China is running out of workers. Around 60 per cent of China’s workforce, or 469 million people, are known as rural. But it seems that a big chunk of these people – around 145 million – spent at least six months away from home last year, presumably working in towns and cities. It is thought that around 225 million people are needed for efficient agricultural production. On top of that it is thought around 84 million rural Chinese worked in non-agriculture for more than half of the year.

So put all that together and what do you get? Well, around 15 million spare workers. Capital Economics reckons we could be just three years away from running out of workers to migrate into the towns.

 And that means China could be close to what is known as the Lewis Turning Point. This is a state in economic development, named after former Nobel Memorial Prize in Economics winner Ken Lewis, when industrial wages begin to rise quite rapidly as the surplus labour from the countryside tapers off.

 So what are the implications of that? Well, quite a bit, actually.
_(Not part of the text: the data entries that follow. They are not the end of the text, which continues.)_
Lemma onRecording_final (s : State) (data : Blob) (env : Recording) :
  audioDownloadUrl (run s (onRecording data env)) = None
  /\ match rec_decoded env with
     | Some d =>
         progress (run s (onRecording data env)) = None
         /\ audioData (run s (onRecording data env))
            = Some {| buffer := d; url := BlobUrl (rec_blobUrl env);
                      source := RECORDING; mimeType := blob_type data |}
     | None =>
         isAudioLoading (run s (onRecording data env)) = true
         /\ audioData (run s (onRecording data env)) = None
     end.
Proof.
  unfold onRecording, setAudioFromRecording. rewrite !run_app.
  set (s0 := run (run (run s [onInputChange]) resetAudio)
               [setProgress (Some (Finite 0)); createObjectURL (rec_blobUrl env)]).
  destruct (run_reader_onprogress (rec_progress env) s0) as (Hp & Ha & Hu);
    [simpl; eauto|].
  unfold reader_onloadend. destruct (rec_decoded env) as [d|]; simpl.
  - rewrite Hu. repeat split.
  - rewrite Ha, Hu. unfold isAudioLoading. destruct Hp as [p ->]. repeat split.
Qed.

(** X3. Loading a recording always forgets the download URL. When the
    decode succeeds the recording becomes the current audio, with the type
    of the blob, and no load is in progress; when the decode fails no audio
    is left and the load stays in progress for good. *)
Theorem onRecording_outcome (s : State) (data : Blob) (env : Recording) :
  audioDownloadUrl (run s (onRecording data env)) = None
  /\ match rec_decoded env with
     | Some d =>
         progress (run s (onRecording data env)) = None
         /\ audioData (run s (onRecording data env))
            = Some {| buffer := d; url := BlobUrl (rec_blobUrl env);
                      source := RECORDING; mimeType := blob_type data |}
     | None =>
         isAudioLoading (run s (onRecording data env)) = true
         /\ audioData (run s (onRecording data env)) = None
     end.
Proof. apply onRecording_final. Qed.

(** ** More on URL loads that overlap *)

Section UrlLoaderInvariants.

Import UrlLoader.

Lemma audioDownloadUrl_set_url (m : machine) (t : list effect)
    (next : option jsstring) :
  audioDownloadUrl (component (set_url m t next)) = next.
Proof.
  unfold set_url, rerun_effect. rewrite run_app.
  case_bool_decide; [reflexivity|]. destruct (truthy_string next); reflexivity.
Qed.

Lemma in_flight_set_url (m : machine) (t : list effect) (next : option jsstring) :
  wf m ->
  (forall id, requests m !! id = Some InFlight ->
              truthy_string (audioDownloadUrl (component m)) = true) ->
  forall id, requests (set_url m t next) !! id = Some InFlight ->
             truthy_string next = true.
Proof.
  intros Hwf Hurl id. unfold set_url. case_bool_decide as Hsame.
  - simpl. intros H. rewrite <- Hsame. eauto.
  - unfold rerun_effect. simpl.
    destruct (truthy_string next); [reflexivity|]. simpl.
    intros H. exfalso. exact (cleanup_aborts m id Hwf H).
Qed.

Lemma in_flight_with_status (m : machine) (id0 id : nat) (st : status) :
  st <> InFlight ->
  requests (with_status m id0 st) !! id = Some InFlight ->
  requests m !! id = Some InFlight.
Proof.
  intros Hst. simpl. destruct (decide (id = id0)) as [->|Hne].
  - rewrite lookup_insert_eq. congruence.
  - now rewrite lookup_insert_ne by congruence.
Qed.

Lemma in_flight_url_step (m m' : machine) (ev : event) :
  wf m ->
  (forall id, requests m !! id = Some InFlight ->
              truthy_string (audioDownloadUrl (component m)) = true) ->
  step m ev = Some m' ->
  forall id, requests m' !! id = Some InFlight ->
             truthy_string (audioDownloadUrl (component m')) = true.
Proof.
  intros Hwf Hurl H.
  destruct ev as [e| |id0 p|id0 data ct blob|id0|id0 d|a]; simpl in H.
  - injection H as <-. intros id Hid. rewrite audioDownloadUrl_set_url.
    eapply in_flight_set_url; eauto.
  - injection H as <-. intros id Hid. rewrite audioDownloadUrl_set_url.
    eapply in_flight_set_url; eauto.
  - destruct (requests m !! id0) as [[]|]; try discriminate.
    injection H as <-. exact Hurl.
  - destruct (requests m !! id0) as [[]|]; try discriminate.
    injection H as <-. intros id Hid.
    apply in_flight_with_status in Hid; [|discriminate]. exact (Hurl id Hid).
  - destruct (requests m !! id0) as [[]|]; try discriminate;
      injection H as <-; intros id Hid;
      (apply in_flight_with_status in Hid; [|discriminate]); exact (Hurl id Hid).
  - destruct (requests m !! id0) as [[]|]; try discriminate.
    injection H as <-. intros id Hid.
    apply in_flight_with_status in Hid; [|destruct d; discriminate].
    destruct d; exact (Hurl id Hid).
  - injection H as <-. exact Hurl.
Qed.

Lemma in_flight_url_exec (evs : list event) :
  forall m m',
    wf m ->
    (forall id, requests m !! id = Some InFlight ->
                truthy_string (audioDownloadUrl (component m)) = true) ->
    exec m evs = Some m' ->
    forall id, requests m' !! id = Some InFlight ->
               truthy_string (audioDownloadUrl (component m')) = true.
Proof.
  induction evs as [|ev evs IH]; intros m m' Hwf Hurl H; simpl in H.
  - now injection H as <-.
  - destruct (step m ev) as [m1|] eqn:E; [|discriminate]. simpl in H.
    eapply (IH m1); [eapply wf_step; eauto| |exact H].
    eapply in_flight_url_step; eauto.
Qed.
 There are some other points, too. First there is the spoilt brat syndrome, or is that a generation who are unwilling to work for little more than slave labour wages. Call it what you will, but it seems that younger Chinese are less enthusiastic about living six months of the year away in dormitory-type accommodation.

Secondly, in any case the Chinese population is ageing. The Chinese baby boomers – typically born in the 1960s and early 1970s – are not getting any younger. The one-child-per-family policy was introduced in 1978, meaning the first of this generation are now 32. In fact, the number of Chinese workers between 15 and 34 is now declining quite rapidly.

 So what will happen?

In part, it seems that some companies will relocate so that they are closer to the supply of labour. This in turn will help make income distribution across China a little more evenly spread.
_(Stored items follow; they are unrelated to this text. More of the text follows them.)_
(** The [Connection] that the next [Client] call returns. *)
Definition next_client (w : World) : Connection :=
  {| cid := fresh w; held_by := Subject |}.

(** End [s] of channel [c] is open. *)
Definition open_at (s : side) (c : nat) (w : World) : Prop :=
  exists ch, chans w !! c = Some ch /\ closed_by s ch = false.

(** Where [pause] is once its request is out: in the [recv_bytes] of its
    last two lines. *)
Definition awaiting (client : Connection) : Prog pyval :=
  r <- connection.recv_bytes client ;;
  if decide (r = BasicDebugger._RESUME) then
    connection.close client ;; Ret PNone
  else Ret PNone.

(** The world once [pause self msg] has connected and sent its two framed
    messages. *)
Definition requested (msg : string) (w : World) : World :=
  {| listening := listening w;
     chans := <[fresh w := {| to_console := [BasicDebugger._PAUSE; msg];
                              to_subject := [];
                              closed_by_subject := false;
                              closed_by_console := false |}]> (chans w);
     backlog := backlog w ++ [fresh w];
     fresh := S (fresh w);
     stdin := stdin w;
     files := files w;
     trace := trace w ++ [EConnect (fresh w);
                          ESend Subject (fresh w) BasicDebugger._PAUSE;
                          ESend Subject (fresh w) msg] |}.

(** The world once the subject has taken [r] from channel [c] in [awaiting]:
    it closes its end exactly for the resume signal. *)
Definition answered (c : nat) (r : string) (q : list string) (ch : chan)
    (w : World) : World :=
  {| listening := listening w;
     chans := <[c := {| to_console := to_console ch;
                        to_subject := q;
                        closed_by_subject := bool_decide (r = BasicDebugger._RESUME);
                        closed_by_console := closed_by_console ch |}]> (chans w);
     backlog := backlog w;
     fresh := fresh w;
     stdin := stdin w;
     files := files w;
     trace := trace w ++ ERecv Subject c r
                         :: (if decide (r = BasicDebugger._RESUME)
                             then [EClose Subject c] else []) |}.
 But what is clear is that Chinese wages will rise. The process has already begun, and one assumes that for the next few years Chinese wage growth will be faster than the growth in China’s GDP.

 This change is a good thing. It is good for the Chinese themselves, of course, but it is also good for the global economy.
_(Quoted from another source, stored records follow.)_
(** The triple loop of [create_lobatto_nodes] that fills [HexN_Nodes_]. *)
Lemma fill_nodes_loop (e : HexN.t F) (nn : nat) :
  HexN.num_nodes_1d_ e = nn ->
  let body num_i num_j num_k (e : HexN.t F) :=
    let node_rlid := HexN.node_rid e num_i num_j num_k in
    let a := HexN.HexN_Nodes_ e in
    let a := set2 0 a node_rlid 0 (nth 0 (HexN.HexN_Nodes_1d_ e) num_i) in
    let a := set2 0 a node_rlid 1 (nth 0 (HexN.HexN_Nodes_1d_ e) num_j) in
    let a := set2 0 a node_rlid 2 (nth 0 (HexN.HexN_Nodes_1d_ e) num_k) in
    HexN.with_Nodes e a in
  let r := for3 (range nn) (range nn) (range nn) body e in
  [/\ HexN.HexN_Nodes_1d_ r = HexN.HexN_Nodes_1d_ e,
      HexN.Vert_Node_map_ r = HexN.Vert_Node_map_ e,
      HexN.num_nodes_1d_ r = nn
    & forall i j k d, (i < nn)%N -> (j < nn)%N -> (k < nn)%N -> (d < 3)%N ->
        get2 0 (HexN.HexN_Nodes_ r) (HexN.node_rid e i j k) d
        = nth 0 (HexN.HexN_Nodes_1d_ e) (axis i j k d)].
Proof.
move=> nnE body r; rewrite /r for3_foldl.
set trip := loop_triples _ _ _.
have in_range (p : nat * nat * nat) :
    p \in trip -> [/\ (p.1.1 < nn)%N, (p.1.2 < nn)%N & (p.2 < nn)%N].
  by case: p => [[i j] k]; rewrite loop_triplesP !mem_iota /= !add0n => /and3P.
suff gen (s : seq (nat * nat * nat)) :
    (forall p, p \in s -> p \in trip) ->
    let r := foldl (fun st (p : nat * nat * nat) => body p.1.1 p.1.2 p.2 st)
                   e s in
    [/\ HexN.HexN_Nodes_1d_ r = HexN.HexN_Nodes_1d_ e,
        HexN.Vert_Node_map_ r = HexN.Vert_Node_map_ e,
        HexN.num_nodes_1d_ r = nn
      & forall p d, p \in s -> (d < 3)%N ->
          get2 0 (HexN.HexN_Nodes_ r) (HexN.node_rid e p.1.1 p.1.2 p.2) d
          = nth 0 (HexN.HexN_Nodes_1d_ e) (axis p.1.1 p.1.2 p.2 d)].
  have [-> -> -> cells] := gen trip (fun p pin => pin).
  split=> // i j k d lt_i lt_j lt_k lt_d.
  apply: (cells (i, j, k)) => //.
  by rewrite loop_triplesP !mem_iota /= !add0n lt_i lt_j lt_k.
elim/last_ind: s => [|s q IH] sub; first by split.
have {}sub_s : forall p, p \in s -> p \in trip.
  by move=> p pin; apply: sub; rewrite mem_rcons in_cons pin orbT.
have q_in : q \in trip by apply: sub; rewrite mem_rcons mem_head.
rewrite -cats1 foldl_cat /=.
case: (foldl _ e s) (IH sub_s) => n1 n2 n3 n4 n5 n6 N1 N3 V1 V3 M /=.
move=> [-> -> n1E cells]; rewrite /body /=; split=> // p d.
rewrite mem_cat mem_seq1 /HexN.node_rid /= n1E nnE !get2_set2.
have [lt_q1 lt_q2 _] := in_range q q_in.
case/orP=> [p_in|/eqP ->] lt_d; last first.
  by rewrite eqxx /=; case: d lt_d => [|[|[|]]].
have [lt_p1 lt_p2 _] := in_range p (sub_s p p_in).
case: eqP => [eq_pq|_] /=; last by rewrite -nnE; apply: cells.
have [-> -> ->] := flat_index_inj lt_p1 lt_p2 lt_q1 lt_q2 eq_pq.
by case: d lt_d => [|[|[|]]].
Qed.

(** [save_verts_1d] leaves the other arrays alone. *)
Lemma save_verts_1d_frame (e : HexN.t F) (idx : seq nat) :
  let r := HexN.save_verts_1d e idx in
  [/\ HexN.HexN_Nodes_1d_ r = HexN.HexN_Nodes_1d_ e,
      HexN.HexN_Nodes_ r = HexN.HexN_Nodes_ e
    & HexN.Vert_Node_map_ r = HexN.Vert_Node_map_ e].
Proof.
rewrite /HexN.save_verts_1d; elim/last_ind: idx => [|s k IH] //=.
rewrite -cats1 foldl_cat /=.
by case: (foldl _ _ s) IH => [e1 c] /= [<- <- <-].
Qed.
As wages rise, consumer demand will go up, imports will increase, global imbalances will, theoretically at least, start to ease.

 But does this mean inflation, not only in China, but across the world?

Well, if cheap Chinese labour over the last decade or so led to cheaper products in the West, then the obvious answer to that question is that higher Chinese labour will indeed lead to more expensive products, and that globally prices will go up.

 But you need to bear in mind that much of the pressure on commodity prices, especially oil and metals, has come from Chinese investment. If consumption takes over from investment as the driver of Chinese growth, then some commodity prices may well fall.

The Chinese are already great meat eaters, so rises in wages are not likely to lead to a significant increase in demand for meat.

So maybe we will see a reversal of the patterns seen in recent years: manufactured goods will increase in price, and commodities fall.

But two other factors may help to stop global inflation from getting out of control.

First of all, just because China is running out of labour, it does not mean she is running out of capacity to increase productivity. In fact, Chinese productivity per head is still very low relative to the West, meaning there is lots of potential to improve productivity. So, for as long as the increase in wages per hour does not rise faster than the increase in productivity per hour, inflationary pressures will be minimal.

But secondly, we forget China is not the only developing country in the world. There are plenty of workers across the developed world who could yet migrate from their countryside into towns, from farms into factories. The truth is, the global economy has lots of surplus labour.

It does seem, however, that the underlying factors that created the credit boom and then the crunch in the West are unwinding. Chinese consumption is set to rise, investment growth will slow down, meaning China’s trade surpluses with the US and Europe will surely fall.

But put these changes in China in the context of a shift in the global economy away from the great savings glut that built up over the last 30 years: see yesterday’s piece: Interest rates set to rise as economic tectonic plates shift – is this good or bad news?

Right now there are four major factors at work. There’s the shift in China. There’s the global shift towards investment and away from savings as the developed world beyond China starts to catch up with the West. There’s the retirement of the baby boomers. And finally there’s technology, as growing computing power and the Internet in turn lead to remarkable advances elsewhere, such as in genetic science.

The next decade or so will probably see more changes in the global economy than any other decade for a very long time indeed.